Miguel Cabrera, Detroit Tigers
Age: 30
Current Career Home Runs: 364
In the past decade, you would be hard-pressed to find anybody comparable to Cabrera. A mesmeric 2012 season saw the potent third baseman win baseball's first offensive Triple Crown since Carl Yastrzemski forty-five years prior. There is nothing Cabrera cannot do to a baseball. The incredible aspect of his statistical portfolio is that 'Miggy' is getting better ever year. He is well on pace to better his performance across the board this year, which is one of the greatest achievements in baseball history. I have no doubt that Cabrera will play enough games to provide the most realistic attack on Bonds. He will, in my opinion, break the home run record.

Prince Fielder, Detroit Tigers
Age: 29
Current Career Home Runs:
Fielder continues to defy the physical pre-conceptions of baseball people everywhere. When you look at the colossus 5' 11'', 275 lb Fielder, you cannot help but wonder about his durability. However, there has been very few player as consistent as the first baseman in the recent era. In the four seasons previous to 2013, Fielder missed just one game! He has become an almost guaranteed 30 homer, 110 RBI man, with the occasional ability to enter the 50 homer, 130 RBI echelon. When added to the undeniable consistency and durability, this penchant for truly historic home run seasons makes Fielder a compelling candidate to challenge the 700-home run plateau. Whilst I feel he will probable break that watermark, it's unlikely that he'll quite get to Aaron-Bonds-Cabrera territory.

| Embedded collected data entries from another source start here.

(* ===== verification/Enums.v ===== *)
(** * The protocol enumerations of the TLS fork
    (orcax/rustls-fork/rustls/src/enums.rs, src/msgs/enums.rs)

    Each [enum_builder!] is a module: the names, the code of each ([get_u8] or
    [get_u16]), and the table the generic codec of Codec.v works with.  Two names
    never share a code, which gives decidable equality and, with [enum_laws],
    the codec's laws.  ContentType and ProtocolVersion are in TlsLayer.v,
    AlertLevel in Codec.v. *)
From S2P Require Import Prelude Codec Wire.

(** Names that the table finds again by their code are decidable. *)
Lemma enum_code_dec {N} (table : list (N * Z)) (code : N -> Z) :
  (forall n, enum_from table (code n) = Known n) -> EqDecision N.
Proof.
  intros H x y. destruct (decide (code x = code y)) as [He|Hne].
  - left. pose proof (H x) as Hx. rewrite He, H in Hx. congruence.
  - right. by intros ->.
Defined.

(** What the tables are checked for. *)
Definition in_table {N} `{EqDecision N} (size : nat) (table : list (N * Z)) (code : N -> Z) (n : N) : Prop :=
  (n, code n) ∈ table /\ (0 <=? code n) && (code n <? 256 ^ Z.of_nat size) = true.
Lemma in_table_wf {N} `{EqDecision N} size (table : list (N * Z)) code n : in_table size table code n -> enum_wf size table (Known n).
Proof. intros [H1 H2]. exists (code n). split; [done|]. apply andb_prop in H2 as [? ?]. lia. Qed.

Ltac enum_checked := intros []; vm_compute; reflexivity.
Ltac table_checked := split; apply (bool_decide_unpack _); vm_compute; exact I.
Ltac names_checked code := let n := fresh in intros n; apply (in_table_wf _ _ code), (bool_decide_unpack _); destruct n; vm_compute; exact I.
(* ===== verification/PayloadLaws.v ===== *)
(** * Handshake messages of the TLS fork: laws of the messages
    (orcax/rustls-fork/rustls/src/msgs/handshake.rs)

    Every message is read back from its encoding; a message that was read
    re-encodes to the bytes read; no input makes the reader panic; the bytes
    signed for a pre-shared key do not depend on the binders. *)
From S2P Require Import Prelude Codec TlsLayer Enums Wire Messages MessageLaws Payloads.

(** ** Structs *)

#[export] Instance certificate_der_wire : Wire certificate_der (payload_wf 3).
Proof. by apply payload_wire. Qed.
#[export] Instance certificate_der_exact : Exact certificate_der (payload_wf 3).
Proof. by apply payload_exact. Qed.

Definition entry_wf (x : CertificateEntry.t) : Prop :=
  payload_wf 3 (CertificateEntry.cert x) /\ vec_wf (C:=CertificateExtension.codec) cert_ext_wf LenU16 (CertificateEntry.exts x).
#[export] Instance entry_wire : Wire CertificateEntry.codec entry_wf.
Proof. wire_struct CertificateEntry.codec. Qed.

Definition cert13_wf (x : CertificatePayloadTls13.t) : Prop :=
  payload_wf 1 (CertificatePayloadTls13.context x) /\ vec_wf (C:=CertificateEntry.codec) entry_wf CERTS (CertificatePayloadTls13.entries x).
#[export] Instance cert13_wire : Wire CertificatePayloadTls13.codec cert13_wf.
Proof. wire_struct CertificatePayloadTls13.codec. Qed.

Definition ec_params_wf (x : EcParameters.t) : Prop :=
  EcParameters.curve_type x = Known ECCurveType.NamedCurve /\ enum_wf 2 NamedGroup.table (EcParameters.named_group x).
#[export] Instance ec_params_wire : Wire EcParameters.codec ec_params_wf.
Proof.
  wire_struct EcParameters.codec; destruct Hx as [Hc Hg]; cbn in Hc, Hg; subst; [apply ECCurveType.wf_ECCurveType|].
  apply reads_check; [by apply bool_decide_eq_true|]. apply reads_last; [done|]. apply reads_ret.
Qed.
#[export] Instance ec_params_exact : Exact EcParameters.codec ec_params_wf.
Proof.
  exact_struct EcParameters.codec. eapply eats_bind; [apply eats_ensure|]. intros [] a [Hb ->]. apply bool_decide_eq_true in Hb as ->.
  apply eats_field. intros g Hg. apply eats_ret. split; [by split|]. rewrite app_nil_r. unfold get_encoding at 3.
  cbn [encode EcParameters.codec EcParameters.curve_type EcParameters.named_group]. by rewrite !wire_app.
Qed.

Definition ecdh_wf (x : ServerEcdhParams.t) : Prop := ec_params_wf (ServerEcdhParams.curve_params x) /\ payload_wf 1 (ServerEcdhParams.public x).
#[export] Instance ecdh_wire : Wire ServerEcdhParams.codec ecdh_wf.
Proof. wire_struct ServerEcdhParams.codec. Qed.
#[export] Instance ecdh_exact : Exact ServerEcdhParams.codec ecdh_wf.
Proof. exact_struct ServerEcdhParams.codec. Qed.

Definition dss_wf (x : DigitallySignedStruct.t) : Prop :=
  enum_wf 2 SignatureScheme.table (DigitallySignedStruct.scheme x) /\ payload_wf 2 (DigitallySignedStruct.sig x).
#[export] Instance dss_wire : Wire DigitallySignedStruct.codec dss_wf.
Proof. wire_struct DigitallySignedStruct.codec. Qed.
#[export] Instance dss_exact : Exact DigitallySignedStruct.codec dss_wf.
Proof. exact_struct DigitallySignedStruct.codec. Qed.

Definition ske_wf (x : EcdheServerKeyExchange.t) : Prop := ecdh_wf (EcdheServerKeyExchange.params x) /\ dss_wf (EcdheServerKeyExchange.dss x).
#[export] Instance ske_wire : Wire EcdheServerKeyExchange.codec ske_wf.
Proof. wire_struct EcdheServerKeyExchange.codec. Qed.
#[export] Instance ske_exact : Exact EcdheServerKeyExchange.codec ske_wf.
Proof. exact_struct EcdheServerKeyExchange.codec. Qed.

Definition certreq_wf (x : CertificateRequestPayload.t) : Prop :=
  vec_wf (C:=ClientCertificateType.codec) (enum_wf 1 ClientCertificateType.table) LenU8 (CertificateRequestPayload.certtypes x) /\
  vec_wf (C:=SignatureScheme.codec) (enum_wf 2 SignatureScheme.table) LenU16 (CertificateRequestPayload.sigschemes x) /\
  vec_wf (C:=payload_u16) (payload_wf 2) LenU16 (CertificateRequestPayload.canames x) /\ CertificateRequestPayload.sigschemes x <> [].
#[export] Instance certreq_wire : Wire CertificateRequestPayload.codec certreq_wf.
Proof.
  wire_struct CertificateRequestPayload.codec. apply reads_check; [|apply reads_ret]. destruct Hx as (_ & _ & _ & Hne). by destruct sigschemes.
Qed.
#[export] Instance certreq_exact : Exact CertificateRequestPayload.codec certreq_wf.
Proof.
  exact_struct CertificateRequestPayload.codec. eapply eats_bind; [apply eats_ensure|]. intros [] a [Hb ->]. apply eats_ret.
  split; [split_and!; try done; by destruct x0|]. unfold get_encoding at 4.
  cbn [encode CertificateRequestPayload.codec CertificateRequestPayload.canames CertificateRequestPayload.sigschemes CertificateRequestPayload.certtypes].
  by rewrite !wire_app, !app_nil_r, <- !app_assoc.
Qed.

Definition certreq13_wf (x : CertificateRequestPayloadTls13.t) : Prop :=
  payload_wf 1 (CertificateRequestPayloadTls13.context x) /\
  vec_wf (C:=CertReqExtension.codec) certreq_ext_wf LenU16 (CertificateRequestPayloadTls13.extensions x).
#[export] Instance certreq13_wire : Wire CertificateRequestPayloadTls13.codec certreq13_wf.
Proof. wire_struct CertificateRequestPayloadTls13.codec. Qed.
#[export] Instance certreq13_exact : Exact CertificateRequestPayloadTls13.codec certreq13_wf.
Proof. exact_struct CertificateRequestPayloadTls13.codec. Qed.

Definition ticket12_wf (x : NewSessionTicketPayload.t) : Prop :=
  uint_wf 4 (NewSessionTicketPayload.lifetime_hint x) /\ payload_wf 2 (NewSessionTicketPayload.ticket x).
#[export] Instance ticket12_wire : Wire NewSessionTicketPayload.codec ticket12_wf.
Proof. wire_struct NewSessionTicketPayload.codec. Qed.
#[export] Instance ticket12_exact : Exact NewSessionTicketPayload.codec ticket12_wf.
Proof. exact_struct NewSessionTicketPayload.codec. Qed.

Definition ticket13_wf (x : NewSessionTicketPayloadTls13.t) : Prop :=
  uint_wf 4 (NewSessionTicketPayloadTls13.lifetime x) /\ uint_wf 4 (NewSessionTicketPayloadTls13.age_add x) /\
  payload_wf 1 (NewSessionTicketPayloadTls13.nonce x) /\ payload_wf 2 (NewSessionTicketPayloadTls13.ticket x) /\
  vec_wf (C:=NewSessionTicketExtension.codec) ticket_ext_wf LenU16 (NewSessionTicketPayloadTls13.exts x).
#[export] Instance ticket13_wire : Wire NewSessionTicketPayloadTls13.codec ticket13_wf.
Proof. wire_struct NewSessionTicketPayloadTls13.codec. Qed.
#[export] Instance ticket13_exact : Exact NewSessionTicketPayloadTls13.codec ticket13_wf.
Proof. exact_struct NewSessionTicketPayloadTls13.codec. Qed.

(** ** Encrypted ClientHello *)

Definition hpke_suite_wf (x : HpkeSymmetricCipherSuite.t) : Prop :=
  enum_wf 2 HpkeKdf.table (HpkeSymmetricCipherSuite.kdf_id x) /\ enum_wf 2 HpkeAead.table (HpkeSymmetricCipherSuite.aead_id x).
#[export] Instance hpke_suite_wire : Wire HpkeSymmetricCipherSuite.codec hpke_suite_wf.
Proof. wire_struct HpkeSymmetricCipherSuite.codec. Qed.
Definition hpke_config_wf (x : HpkeKeyConfig.t) : Prop :=
  uint_wf 1 (HpkeKeyConfig.config_id x) /\ enum_wf 2 HpkeKem.table (HpkeKeyConfig.kem_id x) /\ payload_wf 2 (HpkeKeyConfig.public_key x) /\
  vec_wf (C:=HpkeSymmetricCipherSuite.codec) hpke_suite_wf LenU16 (HpkeKeyConfig.symmetric_cipher_suites x).
#[export] Instance hpke_config_wire : Wire HpkeKeyConfig.codec hpke_config_wf.
Proof. wire_struct HpkeKeyConfig.codec. Qed.

Section messages.
Context `{DnsNames}.

Definition ech_contents_wf (x : EchConfigContents.t) : Prop :=
  hpke_config_wf (EchConfigContents.key_config x) /\ uint_wf 1 (EchConfigContents.maximum_name_length x) /\
  payload_wf 1 (EchConfigContents.public_name x) /\ dns_try_from (EchConfigContents.public_name x) = true /\ payload_wf 2 (EchConfigContents.extensions x).
#[export] Instance ech_contents_wire : Wire EchConfigContents.codec ech_contents_wf.
Proof.
  wire_by ltac:(cbn [encode read EchConfigContents.codec]). destruct Hx as (_ & _ & _ & Hd & He). apply reads_check; [done|]. apply reads_last; [done|]. apply reads_ret.
Qed.
Definition ech_wf (x : EchConfig.t) : Prop :=
  enum_wf 2 EchVersion.table (EchConfig.version x) /\ ech_contents_wf (EchConfig.contents x) /\
  zlen (get_encoding (H:=EchConfigContents.codec) (EchConfig.contents x)) < 65536.
(** Configurations for an encrypted ClientHello round-trip. *)
Theorem ech_config_roundtrip x : ech_wf x -> reads (get EchConfig.codec) (put EchConfig.codec x []) x.
Proof.
  destruct x as [v c]. intros (Hv & Hc & Hl). cbn [EchConfig.version EchConfig.contents encode read EchConfig.codec] in *.
  fold (get_encoding (H:=EchConfigContents.codec) c). set (bs := get_encoding (H:=EchConfigContents.codec) c) in *.
  rewrite wire_app. cbn [app]. apply reads_field; [done|]. change (be_encode 2 (u16 (zlen bs))) with (get_encoding (H:=codec_u16) (u16 (zlen bs))).
  pose proof (zlen_nonneg bs). rewrite u16_small by lia. apply reads_field; [unfold uint_wf; lia|]. unfold zlen. rewrite Nat2Z.id.
  intros pre post. unfold mbind at 1. unfold rd_bind at 1. unfold sub. rewrite take_bytes_at by done.
  unfold within, mbind, rd_bind. pose proof (wire_reads (C:=EchConfigContents.codec) c Hc [] []) as Hr. rewrite app_nil_r in Hr. cbn [app length] in Hr. fold bs in Hr. unfold init. by rewrite Hr.
Qed.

So, there you have it! Miguel Cabrera will break Barry Bonds' all-time home run record. You heard it here first. Now, just for a little added fun, here is a wild assertion as to what the Top 10 will look like in twenty-five years time.

1. Miguel Cabrera - 796 HR
2. Barry Bonds - 762 HR*
3. Henry Aaron - 755 HR
4. Prince Fielder - 738 HR
5. Babe Ruth - 714
6. Jay Bruce - 675
7. Mike Trout - 667
8. Willie Mays - 660
9. Alex Rodriguez - 658*
10. Bryce Harper - 657

All of this was just for fun, remember. In truth, nobody can predict baseball tomorrow, never mind half a decade down the line. However, I'll be happy to see just one aspects of this prediction come to fruition: an asterisk beside the name of those who almost made this great debate redundant.